Kimek-Kıpçak Konfederasyonu, Obi ve İrtiş nehirleri arasındaki bölgede Kimek ve Kıpçakların oluşturduğu bir Orta Çağ Türk devletidir. 9. yüzyılın sonlarından 13. yüzyılın başlarındaki Moğol istilasına dek hüküm sürmüştür.
Köken
Kimek Konfederasyonu, yedi boy veya klanın bir boylar birliği olarak ortaya çıktı. Bu boyların kökeni Doğu Orta Asya'nın bozkırlarına dayanmaktadır. Boyların çoğu Uygur Kağanlığı'nın yıkılmasından sonra (840) bugünkü Kazakistan'a göç etmişti. Kimek devleti, 9. yüzyılın sonunda ve 10. yüzyılın başında, kendisine bağlı liderler arasında en üstün olan bir kağan tarafından yönetilen obaların birleşmesi ile kuruldu.
Tarihçe
9. ve 10. yüzyıllar
Orta Asya boyları Uygur Kağanlığı'nın 840'ta dağılmasının ardından kendilerini bağımsız buldular. Türki Eymür, Bayındır ve Şivey Tatar boylarının bazı bölümleri büyük Kimek boylarına katıldı. Tatar boyları halihazırda Kimek Konfederasyonu'nun üyeleriydi - bazıları zaten Kimek Hanlığı'nın ilk oluşumuna katılmıştı. Kıpçaklar kendi hanlıklarına sahip olmakla birlikte politik olarak Kimeklere bağlıydılar. Yönetici Kimek boyları çoğunlukla İrtiş kıyılarında yaşıyordu. Hudud al-Alam tarafından bahsedildiğine göre Kıpçaklar, batıda yaklaşık olarak güney Urallar'ın güneydoğu kesiminde bulunan ayrı bir bölgede ikamet etmekteydiler. Çinli kronikler Kıpçak topraklarının dağlarından bahsetmiştir. Yuanşi kronolojisinde bu dağlar Yùlǐbólǐ (玉 里伯里),[1] ve Kıpçaklar Qīnchá 欽察 olarak adlandırılır. Kıpçaklar ve Kimekler'in kuzeyinde uçsuz bucaksız bir orman uzanıyordu.[2]
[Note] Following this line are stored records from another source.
(** * ForestDiscipline (witness-core): the discipline wrapper around the
    Forest model, its forward outputs and its registered Jacobians.

    Source: climateeconomics/sos_wrapping/sos_wrapping_agriculture/forest/forest_disc.py

    Numbers.  The program computes on numpy float64 arrays.  Here a number
    is a rational [Qc] (exact arithmetic, Leibniz equality): every statement
    below is about the algebra of the computation, not about rounding.
    A 1-D numpy array is a [list Qc], a 2-D array a list of rows. *)

From Stdlib Require Import QArith Qcanon.
From stdpp Require Import base option list numbers strings finite gmap.

Local Open Scope Qc_scope.

(** ** numpy arrays *)

Abbreviation vector := (list Qc) (only parsing).
Abbreviation matrix := (list (list Qc)) (only parsing).

(** [M[i][j]]; rows and columns are indexed by year offsets from
    [year_start].  Out of range reads as 0, where numpy raises: a statement
    on the entries of an array says something of the entries the array
    has, and is paired with the shape of the array ([square], below) where
    the entries have to be there. *)
Definition mat_entry (M : matrix) (i j : nat) : Qc :=
  default 0 (M !! i ≫= (.!! j)).

(** [A + B] on 2-D arrays of one shape.  On arrays of different shapes
    numpy broadcasts or raises and this sum truncates: it stands for the
    program's sum only where the operands have one shape
    ([jacobian_registrations_square], below). *)
Definition madd (A B : matrix) : matrix := zip_with (zip_with Qcplus) A B.

(** [A / s] for a scalar [s ≠ 0].  At [s = 0] numpy gives [inf] and [nan]
    ([0 / 0]), which the rationals do not have ([x / 0] is [0] here):
    the theorems on the scaled outputs and on causality assume the scaling
    factors non-zero. *)
Definition mdiv (A : matrix) (s : Qc) : matrix :=
  (λ r : list Qc, (λ x, x / s) <$> r) <$> A.

(** [v / s] on a 1-D array, for [s ≠ 0] as for [mdiv]. *)
Definition vdiv (v : vector) (s : Qc) : vector := (λ x, x / s) <$> v.

(** Causality: nothing above the diagonal. *)
Definition lower_triangular (M : matrix) : Prop :=
  ∀ i j, (i < j)%nat → mat_entry M i j = 0.

Lemma mat_entry_madd_cases A B i j :
  mat_entry (madd A B) i j = mat_entry A i j + mat_entry B i j
  ∨ mat_entry (madd A B) i j = 0.
Proof.
  unfold mat_entry, madd. rewrite lookup_zip_with.
  destruct (A !! i) as [ra|]; simpl; [|by right].
  destruct (B !! i) as [rb|]; simpl; [|by right].
  rewrite lookup_zip_with.
  destruct (ra !! j); simpl; [|by right].
  destruct (rb !! j); simpl; [by left|by right].
Qed.
(** ** The Merkle tree: what [build_tree] establishes, what [get_changes]
    reports, what [update_file] leaves alone *)

Section merkle_tree_facts.
Variable sha256_hex : string -> string.

Local Abbreviation build := (_build_node sha256_hex).
Local Abbreviation dir_hash := (compute_directory_hash sha256_hex).

Lemma FsEntry_nested_ind (P : FsEntry -> Prop) :
  (forall content, P (FsFile content)) ->
  (forall entries, Forall (fun e => P (snd e)) entries -> P (FsDir entries)) ->
  forall fs, P fs.
Proof.
  intros Hfile Hdir. fix IH 1. intros [content|entries]; [apply Hfile|].
  apply Hdir. induction entries as [|[k e] rest IHr]; constructor; [apply IH|apply IHr].
Qed.

Lemma names_distinct_dir entries :
  names_distinct (FsDir entries) <->
  NoDup (keys entries) /\ Forall (fun e => names_distinct (snd e)) entries.
Proof.
  cbn [names_distinct]. split; intros [Hnd Hall]; (split; [done|]); clear Hnd.
  - induction entries as [|e r IH]; [constructor|]. destruct Hall. constructor; auto.
  - induction Hall; [done|]. split; auto.
Qed.

Lemma set_fresh {V} k (v : V) d : get k d = None -> set k v d = d ++ [(k, v)].
Proof.
  induction d as [|[k' v'] d IH]; simpl; [done|].
  destruct (String.eqb k k'); [done|]. intros H. by rewrite IH.
Qed.

Lemma build_children_fresh entries :
  forall ch hs,
    NoDup (keys ch ++ keys entries) ->
    fst (build_children sha256_hex entries ch hs)
    = ch ++ map (fun e => (fst e, build (snd e) new_node)) entries.
Proof.
  induction entries as [|[item sub] rest IH]; intros ch hs Hnd.
  - simpl. by rewrite app_nil_r.
  - cbn [build_children map fst snd].
    assert (Hfresh : get item ch = None).
    { apply get_None. apply NoDup_app in Hnd as (_ & Hnd & _).
      intros Hin. apply (Hnd item Hin). cbn. left. }
    rewrite IH; rewrite set_fresh by done.
    + by rewrite <- app_assoc.
    + unfold keys in *. rewrite map_app, <- app_assoc. exact Hnd.
Qed.

Lemma build_dir_children entries :
  NoDup (keys entries) ->
  build (FsDir entries) new_node
  = mkMerkleNode
      (dir_hash (map (fun e => hash_value (build (snd e) new_node)) entries))
      false
      (map (fun e => (fst e, build (snd e) new_node)) entries).
Proof.
  intros Hnd. rewrite _build_node_dir.
  change (merkle_tree.children new_node) with (@nil (string * MerkleNode)).
  pose proof (build_children_fresh entries [] [] Hnd) as Hc.
  pose proof (build_children_hashes sha256_hex entries [] []) as Hh.
  destruct (build_children sha256_hex entries [] []) as [c h].
  cbn [fst snd app] in Hc, Hh. by subst.
Qed.

Lemma _collect_files_build fs :
  names_distinct fs ->
  forall prefix, _collect_files prefix (build fs new_node) = fs_files prefix fs.
Proof.
  induction fs as [content|entries IH] using FsEntry_nested_ind; intros Hwf prefix.
  - reflexivity.
  - apply names_distinct_dir in Hwf as [Hnd Hall].
    rewrite build_dir_children by done. cbn [_collect_files fs_files].
    clear Hnd. induction IH as [|e r He _ IHr]; [done|].
    apply Forall_cons in Hall as [Hwe Hall].
    cbn [map flat_map fst snd]. by rewrite He, IHr.
Qed.

(** X15.  The files of a tree just built are the regular files of the
    directory tree, as paths from the root, directories in listing order;
    directories themselves, empty ones included, are not listed. *)
Theorem get_all_files_build_tree fs :
  names_distinct fs ->
  get_all_files (build_tree sha256_hex fs) = fs_files [] fs.
Proof. intros Hwf. by apply _collect_files_build. Qed.

(** X16.  In a tree just built every directory node carries the directory
    hash of the hashes of its children. *)
Theorem build_tree_hashes_consistent fs :
  names_distinct fs ->
  hashes_consistent sha256_hex (build_tree sha256_hex fs).
Proof.
  unfold build_tree.
  induction fs as [content|entries IH] using FsEntry_nested_ind; intros Hwf.
  - by split.
  - apply names_distinct_dir in Hwf as [Hnd Hall].
    rewrite build_dir_children by done. cbn [hashes_consistent]. split.
    + intros _. f_equal. unfold values. by rewrite !map_map.
    + clear Hnd. induction IH as [|e r He _ IHr]; [done|].
      apply Forall_cons in Hall as [Hwe Hall].
      split; [by apply He|by apply IHr].
Qed.

(** X17.  Listing order alone is no change: between the trees built from
    two directory trees with the same contents, whatever the order in
    which their directories list their entries, [get_changes] reports
    nothing. *)
Theorem get_changes_same_contents fs1 fs2 :
  same_contents fs1 fs2 ->
  get_changes (build_tree sha256_hex fs1) (build_tree sha256_hex fs2) = Some [].
Proof.
  intros Hsame. unfold get_changes, build_tree. cbn [_compare_nodes].
  by rewrite (same_contents_hash sha256_hex fs1 fs2 Hsame), String.eqb_refl.
Qed.

Lemma hash_at_child name q node :
  hash_at (name :: q) node = hash_at q (child_or_sentinel name node).
Proof.
  unfold hash_at, child_or_sentinel. cbn [node_at].
  destruct (get name (merkle_tree.children node)); [done|]. by destruct q.
Qed.

Lemma node_at_child_or_sentinel name q node n :
  node_at q (child_or_sentinel name node) = Some n -> is_file n = true ->
  node_at (name :: q) node = Some n.
Proof.
  unfold child_or_sentinel. cbn [node_at].
  destruct (get name (merkle_tree.children node)); [done|].
  destruct q; simpl; [|done]. by intros [= <-].
Qed.

Lemma _compare_nodes_sound depth :
  forall path node1 node2 changes,
    _compare_nodes depth path node1 node2 = Some changes ->
    forall p, p ∈ changes ->
      exists q n, p = path ++ q /\ node_at q node1 = Some n
                  /\ is_file n = true
                  /\ hash_value n <> hash_at q node2.
Proof.
  induction depth as [|depth IH]; intros path node1 node2 changes; [done|].
  cbn [_compare_nodes].
  destruct (String.eqb_spec (hash_value node1) (hash_value node2)) as [E|E];
    cbn [negb].
  - intros [= <-] p Hp. by apply elem_of_nil in Hp.
  - destruct (is_file node1) eqn:Hf.
    + intros [= <-] p ->%list_elem_of_singleton. exists [], node1.
      by rewrite app_nil_r.
    + generalize (all_children node1 node2). intros names. revert changes.
      induction names as [|name names IHn]; intros changes.
      * intros [= <-] p Hp. by apply elem_of_nil in Hp.
      * destruct (_compare_nodes depth (path ++ [name])
                    (child_or_sentinel name node1)
                    (child_or_sentinel name node2)) as [here|] eqn:Hhere; [|done].
        match goal with
        | |- match ?e with _ => _ end = _ -> _ =>
            destruct e as [there|] eqn:Hthere; [|done]
        end.
        intros [= <-] p [Hp|Hp]%elem_of_app.
        -- destruct (IH _ _ _ _ Hhere p Hp) as (q & n & -> & Hn & Hfile & Hne).
           exists (name :: q), n. rewrite <- app_assoc.
           split; [done|]. split; [by apply node_at_child_or_sentinel|].
           split; [done|]. by rewrite hash_at_child.
        -- by apply (IHn there).
Qed.

(** X18.  [get_changes] always returns, and every path it reports is a
    file node of the tree it is called on whose hash differs from the
    hash the other tree has at that path (the empty hash if the other
    tree has no node there).  It never reports a directory, nor a path
    that only the other tree has. *)
Theorem get_changes_sound (self other : MerkleNode) :
  exists changes,
    get_changes self other = Some changes
    /\ forall p, p ∈ changes ->
         exists n, node_at p self = Some n /\ is_file n = true
                   /\ hash_value n <> hash_at p other.
Proof.
  destruct (get_changes_total self other) as [changes Hc].
  exists changes. split; [done|]. intros p Hp.
  destruct (_compare_nodes_sound _ _ _ _ _ Hc p Hp) as (q & n & -> & H).
  by exists n.
Qed.

(** X19.  On the tree built from the directory tree that is still on disk,
    [get_node_hash] of a path below the root is the hash of the tree built
    from the entry at that path alone, and [None] when nothing is there. *)
Theorem get_node_hash_build_tree fs path :
  names_distinct fs -> path <> [] ->
  get_node_hash fs path (build_tree sha256_hex fs)
  = option_map (fun entry => hash_value (build_tree sha256_hex entry))
      (fs_lookup fs path).
Proof.
  intros Hwf Hne. destruct (fs_lookup fs path) as [entry|] eqn:Hlookup.
  - by apply get_node_hash_after_build.
  - unfold get_node_hash, exists_. by rewrite Hlookup.
Qed.

Lemma node_at_at_path_other common :
  forall a b r1 r2 f node,
    a <> b ->
    node_at (common ++ b :: r2) (at_path (common ++ a :: r1) f node)
    = node_at (common ++ b :: r2) node.
Proof.
  induction common as [|x common IH]; intros a b r1 r2 f node Hne.
  - cbn [app at_path node_at merkle_tree.children]. by rewrite get_set_ne.
  - cbn [app at_path node_at merkle_tree.children]. rewrite get_set_eq, IH by done.
    unfold child_or_sentinel.
    destruct (get x (merkle_tree.children node)); [done|]. by destruct common.
Qed.

Lemma node_at_update_parent_hashes_other dirs :
  forall q node,
    (forall r, dirs <> q ++ r) ->
    node_at q (_update_parent_hashes sha256_hex dirs node) = node_at q node.
Proof.
  induction dirs as [|part rest IH]; intros q node Hq; [done|].
  cbn [_update_parent_hashes].
  destruct (get part (merkle_tree.children node)) as [c|] eqn:Hget; [|done].
  destruct q as [|x q]; [by destruct (Hq (part :: rest))|].
  cbn [node_at merkle_tree.children].
  destruct (String.eqb_spec part x) as [<-|Hne].
  - rewrite get_set_eq, Hget, IH.
    + destruct c as [h f cs]. apply node_at_children.
      intros ->. by apply (Hq rest).
    + intros r ->. by apply (Hq r).
  - by rewrite get_set_ne.
Qed.

(** X20.  [update_file] leaves alone whatever is off the path of the file:
    at every path that leaves the path of the file at some name, the tree
    has the same node (or none) after the call as before, however the
    call ends. *)
Theorem update_file_frame fs file_path root common a b r1 r2 :
  path_parts file_path = common ++ a :: r1 -> a <> b ->
  node_at (common ++ b :: r2) (fst (update_file sha256_hex fs file_path root))
  = node_at (common ++ b :: r2) root.
Proof.
  intros Hparts Hne. unfold update_file.
  destruct (fs_lookup fs file_path) as [[content|entries]|]; [| |done]; rewrite Hparts.
  - cbn [fst]. rewrite node_at_update_parent_hashes_other.
    + by rewrite !node_at_at_path_other.
    + intros r Hr.
      assert (Hpre : common ++ a :: r1
                     = (common ++ b :: r2) ++ r ++ [List.last (common ++ a :: r1) a]).
      { rewrite app_assoc, <- Hr. apply app_removelast_last. by destruct common. }
      rewrite <- !app_assoc in Hpre. apply app_inv_head in Hpre.
      by injection Hpre.
  - cbn [fst]. by rewrite node_at_at_path_other.
Qed.

End merkle_tree_facts.

Lemma project_names_distinct : names_distinct project.
Proof.
  cbn. repeat split; apply (bool_decide_unpack _); by vm_compute.
Qed.

Lemma get_all_files_build_tree_witness :
  get_all_files (build_tree tag_digest project) = fs_files [] project.
Proof.
  apply (get_all_files_build_tree tag_digest project). exact project_names_distinct.
Defined.

Lemma build_tree_hashes_consistent_witness :
  hashes_consistent tag_digest (build_tree tag_digest project).
Proof.
  apply (build_tree_hashes_consistent tag_digest project).
  exact project_names_distinct.
Defined.

Lemma get_changes_same_contents_witness :
  get_changes (build_tree tag_digest project)
    (build_tree tag_digest project_listed_otherwise) = Some [].
Proof.
  apply (get_changes_same_contents tag_digest project project_listed_otherwise).
  exact project_same_contents.
Defined.

Lemma get_node_hash_build_tree_witness :
  get_node_hash project ["a"; "x"] (build_tree tag_digest project)
  = option_map (fun entry => hash_value (build_tree tag_digest entry))
      (fs_lookup project ["a"; "x"]).
Proof.
  apply (get_node_hash_build_tree tag_digest project ["a"; "x"]).
  - exact project_names_distinct.
  - discriminate.
Defined.

Lemma update_file_frame_witness :
  node_at ["a"; "y"]
    (fst (update_file tag_digest project ["a"; "x"] (build_tree tag_digest project)))
  = node_at ["a"; "y"] (build_tree tag_digest project).
Proof.
  apply (update_file_frame tag_digest project ["a"; "x"]
           (build_tree tag_digest project) ["a"] "x" "y" [] []).
  - reflexivity.
  - discriminate.
Defined.

(** ** The index: the vector store after [update_index] and [index_files],
    the splitter cache, the fusion *)

Section index_facts.
Import hybrid_search.
Variable count : string -> Z.
Variable descendant_for_byte_range : Node -> Z -> Z -> option Node.
Variable parse : string -> Node.
Variable parser_built : bool.
Variable sha256_hex : string -> string.
Variable EXTENSION_TO_TREE_SITTER_LANGUAGE : list (string * string).
Context {SparseVector DenseVector : Type}.
Variable sparse_embed : string -> SparseVector.
Variable dense_embed : string -> DenseVector.

Local Abbreviation Point := (PointStruct SparseVector DenseVector).
Local Abbreviation Item := (RankItem SparseVector DenseVector).
(** ** copy_hardened_project.py: runs *)

Section Copies.
Import CopyHardened.

Implicit Types (m : filesystem) (d src dst : path) (st : state).

(** The events of an explicit list are as [event_ok] says. *)
Ltac events_ok :=
  repeat match goal with
         | |- Forall _ [] => apply Forall_nil
         | |- Forall _ (_ :: _) => apply Forall_cons; split
         | |- Forall _ (_ ++ _) => apply Forall_app; split
         end;
  simpl; repeat split; auto.

Lemma count_events_app f (l1 l2 : list event) :
  count_events f (l1 ++ l2) = count_events f l1 + count_events f l2.
Proof. induction l1 as [|e l1 IH]; simpl; [done|]. rewrite IH. lia. Qed.

(** Counting the attempts and the failures of a log put together from
    known parts. *)
Ltac count_log :=
  unfold attempts, failures in *;
  rewrite ?count_events_app; simpl count_events;
  rewrite ?count_events_app; simpl count_events;
  lia.

Lemma count_events_when f verbose (l : list event) :
  count_events f l = 0 → count_events f (when verbose l) = 0.
Proof. by destruct verbose. Qed.

Lemma dirname_below d dst : d ≠ [] → below d dst → dirname dst ≠ [].
Proof.
  intros Hd (c & rest & ->). unfold dirname.
  rewrite removelast_app by done. by destruct d.
Qed.

(** One copy operation to a path below [d]: [d] stays a directory, the
    events are as [event_ok] says, and exactly a failed operation reports
    one error. *)
Lemma copy_file_or_dir_ok verbose src_dir d src dst m :
  d ≠ [] → below d dst → listed src_dir d src dst →
  m !! d = Some Dir →
  let r := copy_file_or_dir verbose src dst m in
  r.1.2 !! d = Some Dir ∧
  Forall (event_ok src_dir d) r.2 ∧
  attempts r.2 = 0 ∧
  failures r.2 = (if r.1.1 then 0 else 1).
Proof.
  intros Hne Hb Hl Hd. unfold copy_file_or_dir.
  destruct (isdir m src).
  - assert (Htree : ∀ m1, m1 !! d = Some Dir →
      let r := match copytree src dst m1 with
               | Some m2 =>
                   (true, m2, [CopyTree src dst m1]
                              ++ when verbose [VCopiedDirectory src dst])
               | None => (false, m1, [CopyTree src dst m1; CopyError src])
               end in
      r.1.2 !! d = Some Dir ∧ Forall (event_ok src_dir d) r.2 ∧
      attempts r.2 = 0 ∧ failures r.2 = (if r.1.1 then 0 else 1)).
    { intros m1 Hd1. destruct (copytree src dst m1) as [m2|] eqn:Hct; simpl.
      - split; [by apply (copytree_keeps d src dst m1)|].
        split; [|by destruct verbose]. destruct verbose; simpl; events_ok.
      - split; [done|]. split; [events_ok|done]. }
    destruct (exists_ m dst); [|by apply Htree].
    destruct (rmtree dst m) as [m1|] eqn:Hrm.
    + apply Htree. by apply (rmtree_keeps d dst m).
    + simpl. split; [done|]. split; [events_ok|done].
  - destruct (makedirs (dirname dst) m) as [m1|] eqn:Hmk; simpl.
    + pose proof (makedirs_keeps _ _ _ _ Hmk Hd) as Hd1.
      pose proof (makedirs_makes _ _ _ (dirname_below _ _ Hne Hb) Hmk) as Hp.
      destruct (copy2 src dst m1) as [m2|] eqn:Hcp; simpl.
      * split; [by apply (copy2_keeps d src dst m1)|].
        split; [|by destruct verbose]. destruct verbose; simpl; events_ok.
      * split; [done|]. split; [events_ok|done].
    + split; [done|]. split; [events_ok|done].
Qed.

(** Patching [commit_id.json] below [d] starts no copy, reports no copy
    error and keeps [d]. *)
Lemma fix_commit_id_json_ok verbose now src_dir d file m :
  below d file → m !! d = Some Dir →
  let f := fix_commit_id_json verbose now file m in
  f.1.2 !! d = Some Dir ∧
  Forall (event_ok src_dir d) f.2 ∧
  attempts f.2 = 0 ∧
  failures f.2 = 0.
Proof.
  intros Hb Hd. unfold fix_commit_id_json.
  destruct (m !! file) as [[[data|]|]|];
    try (simpl; split; [done|split; [events_ok|done]]).
  destruct (has_sort_id data) as [[]|];
    try (simpl; split; [done|split; [events_ok|done]]).
  - simpl. split; [done|]. by destruct verbose; simpl; (split; [events_ok|]).
  - destruct (set_sort_id now data) as [data'|];
      try (simpl; split; [done|split; [events_ok|done]]).
    simpl. split.
    + rewrite lookup_insert_ne; [done|]. by apply below_ne.
    + by destruct verbose; simpl; (split; [events_ok|]).
Qed.

(** The invariant after a step that leaves [d] a directory, logs [evs]
    and keeps the counters in line with [evs]. *)
Lemma loop_invariant_extend src_dir d st m' evs s t :
  loop_invariant src_dir d st →
  m' !! d = Some Dir →
  Forall (event_ok src_dir d) evs →
  t = total_operations st + attempts evs →
  s + failures evs = success_count st + attempts evs →
  loop_invariant src_dir d (State m' (log st ++ evs) s t).
Proof.
  intros (Hd & Hev & Ht & Hs) Hd' Hev' -> Hs'. unfold loop_invariant.
  cbn [fs log success_count total_operations].
  split; [done|]. split; [by apply Forall_app|].
  unfold attempts, failures in *. rewrite !count_events_app. lia.
Qed.

Lemma foldl_invariant {A B} (P : A → Prop) (f : A → B → A) (l : list B) a :
  P a → (∀ a x, x ∈ l → P a → P (f a x)) → P (foldl f a l).
Proof.
  revert a. induction l as [|x l IH]; intros a Ha Hf; simpl; [done|].
  apply IH.
  - apply Hf; [by left|done].
  - intros a' y Hy. apply Hf. by right.
Qed.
Sayısız boy arasında Kimekler yeni bir siyasi boylar birliğine önderlik etmeye hazırdı. Yeni bir Kimek Kağanlığı devleti, yedi boy ve yedi hanlıktan oluşan bir federasyon kurdular. Ebu Said Gerdizî (ö. 1061), Kimek Kağanlığı'nın yedi akraba boyu birleştirdiğini yazdı: Kimek, Kıpçak, Eymür, Tatar, Bayındır, Lanikaz ve Eclad. Kimek Kağanlığı gücünün zirvesinde ise doğuda İrtiş Nehri ve Altay Dağlarından batıda Karadeniz bozkırlarına, kuzeyde Tayga ormanlarına ve güneyde çöl bozkırlarına uzanan 12 çekirdek boydan oluşmaktaydı. Gerilemelerinden sonra, Yedisu Kimekleri yukarı İrtiş bölgesine geri çekildi ve batı Kıpçak-Kimekler Kuzey Karadeniz steplerine yerleşti.[3] Kimekler, muhtemelen bir kısım Nesturi Hristiyan toplulukları da bulunan esasen Tengrici bir boydu. 11. yüzyılda ise İslamla tanışmalar başladı.
Arap ve Fars coğrafyacılar, gezginler ve tarihçiler Kimekler hakkında birçok bilgi vermektedir.[4] 821'de Arap Tamim ibn Bahr, Kimek ve Kıpçak topraklarından Tokuz-Oğuzlara gitti. Açıklamaları daha sonra diğer yazarlar tarafından kullanıldı. Fars gezgin Gardezi, Kimekleri kaydetti ve yerlerinin daha önce Çinli yazarlar tarafından "Çumukun" olarak adlandırılan halkın bölgesi olarak kaydedildiğini belirtti.[5]
9. yüzyılda Kimekler Oğuzlarla ittifak kurdu.[4] Güçlenen Kimekler 9. yüzyılın ikinci yarısında batıya doğru ilerlemeye başladı. Kangar siyasi birliğinin boylarından olan Peçenek (Araplar tarafından "Badjnaks" ve Bizanslılar "Patsinaks" olarak adlandırılmışlardır) topraklarını işgal ettiler. Peçeneklerin konumu kötüleşti, birlikleri Oğuzlar, Kimekler ve Karlukların ittifakı tarafından bozuldu. Kimekler, Oğuzlarla birlikte Seyhun (Sir-Darya) boyunca ve Aral bölgesinde Kangar Peçenek topraklarını ve Güney Urallar'daki meraları ele geçirdi.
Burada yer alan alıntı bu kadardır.